§ **Your assignment**: Using the listing below, say how many of its lines hold "exact". Offer nothing beyond the number.

§ **Material provided**:
Lemma keeps_claim g' h' a ttl :
  spares_owner (SClaim g' h' a ttl) -> 0 < ttl ->
  keeps (R := R) owned (claimSessionAccountScript (buildSessionKey g' h') a (Milliseconds ttl)).
Proof.
  intros Hok Httl. unfold claimSessionAccountScript. destruct (key_eq_dec g' h') as [E|E].
  - destruct (session_key_inj _ _ _ _ E) as [-> ->]. fold K. simpl in Hok.
    apply triple_bind with (fun v s => v = RInt A /\ owned s).
    { apply triple_call. unfold owned. intros s Hs. simpl. by rewrite Hs. }
    intros v r [-> Hr]. destruct (A =? a) eqn:EA.
    + bool_hyps. subst a. refine (keeps_bind owned _ _ _ (fun _ => keeps_ret owned (Some 1)) r Hr).
      apply keeps_call. intros s Hs. simpl. apply owned_deadline; [|done].
      specialize (Hok eq_refl eq_refl). unfold Milliseconds.
      pose proof (Z.quot_le_mono Millisecond ttl Millisecond ltac:(unfold Millisecond; lia) Hok) as Hq.
      rewrite Z.quot_same in Hq by (unfold Millisecond; lia). lia.
    + exact (keeps_ret owned (Some 0) r Hr).
  - apply (keeps_bind owned); [by apply keeps_other|]. intros v. destruct v; try (by apply keeps_ret);
      try (apply (keeps_bind owned); [apply keeps_other; simpl; congruence|intros ?; apply keeps_ret]).
    destruct (z =? a); [|apply keeps_ret].
    apply (keeps_bind owned); [apply keeps_other; simpl; congruence|intros ?; apply keeps_ret].
Qed.
Lemma keeps_cas g' h' e a ms :
  ((g', h') = (g, h) -> e <> A) ->
  keeps (R := R) owned (compareAndSetSessionAccountScript (buildSessionKey g' h') e a ms).
Proof.
  intros Hok. unfold compareAndSetSessionAccountScript. destruct (key_eq_dec g' h') as [E|E].
  - destruct (session_key_inj _ _ _ _ E) as [-> ->]. fold K. specialize (Hok eq_refl).
    apply triple_bind with (fun v s => v = RInt A /\ owned s).
    { apply triple_call. unfold owned. intros s Hs. simpl. by rewrite Hs. }
    intros v r [-> Hr]. replace (A =? e) with false by lia. simpl.
    destruct (A =? a) eqn:EA; simpl; [|exact (keeps_ret owned (Some 0) r Hr)].
    bool_hyps. subst a. refine (keeps_bind owned _ _ _ (fun a => keeps_ret owned (checked a 1)) r Hr).
    apply keeps_call. intros s Hs. simpl. destruct (ms <=? 0); [done|]. unfold owned; simpl.
    by rewrite lookup_insert_eq.
  - apply (keeps_bind owned); [by apply keeps_other|]. intros v.
    destruct (match v with RInt _ => _ | _ => _ end); [apply keeps_ret|].
    apply (keeps_bind owned); [apply keeps_other; simpl; congruence|intros ?; apply keeps_ret].
Qed.
Lemma keeps_cad g' h' e :
  ((g', h') = (g, h) -> e <> A) ->
  keeps (R := R) owned (compareAndDeleteSessionAccountScript (buildSessionKey g' h') e).
Proof.
  intros Hok. unfold compareAndDeleteSessionAccountScript. destruct (key_eq_dec g' h') as [E|E].
  - destruct (session_key_inj _ _ _ _ E) as [-> ->]. fold K. specialize (Hok eq_refl).
    apply triple_bind with (fun v s => v = RInt A /\ owned s).
    { apply triple_call. unfold owned. intros s Hs. simpl. by rewrite Hs. }
    intros v r [-> Hr]. replace (A =? e) with false by lia. exact (keeps_ret owned (Some 0) r Hr).
  - apply (keeps_bind owned); [by apply keeps_other|]. intros v.
    destruct (match v with RInt _ => _ | _ => _ end); [|apply keeps_ret].
    apply (keeps_bind owned); [apply keeps_other; simpl; congruence|intros ?; apply keeps_ret].
Qed.
Lemma safe_is_one m : keeps (R := R) owned m -> safe owned (is_one m).
Proof.
  intros Hm. unfold is_one. apply safe_bind; [by apply safe_script|]. by intros [n|].
Qed.

Lemma not_session k : HasPrefix k stickySessionPrefix = false -> k <> K.
Proof. intros Hp. by apply prefix_differ. Qed.

Lemma safe_flush ks ttl : safe (R := R) owned (flush_blocks ks ttl).
Proof.
  assert (Hk : keeps (R := R) owned (set_blocks ks ttl)).
  { induction ks as [|k ks IH]; simpl; [apply keeps_ret|]. apply keeps_bind; [|done].
    by apply keeps_set_ttl, not_session. }
  destruct ks; [done|by apply safe_script].
Qed.
Lemma safe_block_keys ks ex ttl : safe (R := R) owned (block_keys ks ex ttl).
Proof.
  revert ex. induction ks as [|k ks IH]; intros ex; simpl; [apply safe_flush|].
  destruct (k =?s ""); [done|]. destruct (Nat.eqb _ _); [|done].
  apply safe_bind; [apply safe_flush|done].
Qed.
Lemma keeps_get_all ks : keeps (R := R) owned (get_all ks).
Proof.
  induction ks as [|k ks IH]; simpl; [apply keeps_ret|].
  apply keeps_bind; [by apply keeps_other|]. intros a. apply keeps_bind; [done|]. intros l. apply keeps_ret.
Qed.
Lemma safe_find fuel ks : safe (R := R) owned (find_blocked fuel ks).
Proof.
  revert ks. induction fuel as [|fuel IH]; intros [|k ks]; try done. cbn [find_blocked]. cbv zeta.
  apply safe_bind; [apply safe_script, keeps_get_all|]. intros v. by destruct (first_blocked _ v).
Qed.

Lemma session_method_safe o :
  spares_owner o -> match session_method o with Client p => safe (R := R) owned p end.
Proof.
  intros Hok. destruct o; simpl in *.
  - unfold ClaimSessionAccountID. destruct (_ || _) eqn:E; [done|]. bool_hyps.
    apply safe_is_one, keeps_claim; [done|lia].
  - unfold CompareAndSetSessionAccountID. destruct (_ || _); [done|]. by apply safe_is_one, keeps_cas.
  - unfold CompareAndDeleteSessionAccountID. destruct (_ || _); [done|]. by apply safe_is_one, keeps_cad.
  - apply safe_bind; [|done]. apply safe_script, keeps_set_ttl. by intros [-> ->]%session_key_inj.
  - apply safe_bind; [|done]. apply safe_script. eapply keeps_on; [reflexivity|].
    by intros [-> ->]%session_key_inj.
  - apply safe_bind; [|done]. apply safe_script. destruct (key_eq_dec groupID sessionHash) as [E|E].
    + rewrite E. destruct (session_key_inj _ _ _ _ E) as [-> ->]. specialize (Hok eq_refl).
      apply keeps_call. intros s Hs. simpl. apply owned_deadline; [|done].
      unfold formatSec. destruct ((0 <? ttl) && (ttl <? Second)) eqn:Es; [lia|].
      assert (Hge : Second <= ttl) by (apply andb_false_iff in Es as [Es|Es]; bool_hyps; lia).
      pose proof (Z.quot_le_mono Second ttl Second ltac:(unfold Second, Millisecond; lia) Hge) as Hq.
      rewrite Z.quot_same in Hq by (unfold Second, Millisecond; lia). lia.
    + apply keeps_other. simpl. congruence.
  - apply safe_bind; [by apply safe_script, keeps_other|]. by intros [].
  - unfold IncrementOpenAIOAuthTTFTStreak. destruct (_ <=? 0); [done|]. apply safe_script.
    assert (Hn : openAIOAuthTTFTStreakKey accountID <> K) by (by apply not_session).
    apply keeps_bind; [by eapply keeps_on|]. intros v.
    apply keeps_bind; [|intros ?; apply keeps_ret].
    destruct (0 <? _); by eapply keeps_on.
  - unfold ResetOpenAIOAuthTTFTStreak. destruct (_ <=? 0); [done|]. apply safe_bind; [|done].
    apply safe_script. eapply keeps_on; [reflexivity|by apply not_session].
  - unfold ClaimGrokVideoBilled. destruct (_ =?s ""); [done|]. apply safe_bind; [|by intros []].
    apply safe_script. eapply keeps_on; [reflexivity|by apply not_session].
  - unfold ReleaseGrokVideoBilled. destruct (_ =?s ""); [done|]. apply safe_bind; [|done].
    apply safe_script. eapply keeps_on; [reflexivity|by apply not_session].
  - unfold SetCyberSessionBlocked. destruct keys as [|k ks]; [done|].
    apply safe_bind; [apply safe_block_keys|]. intros _. destruct (scopeKey =?s ""); [done|].
    apply safe_bind; [|done]. by apply safe_script, keeps_set_ttl, not_session.
  - apply safe_bind; [by apply safe_script, keeps_other|done].
  - apply safe_find.
Qed.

§ **Written response**: 3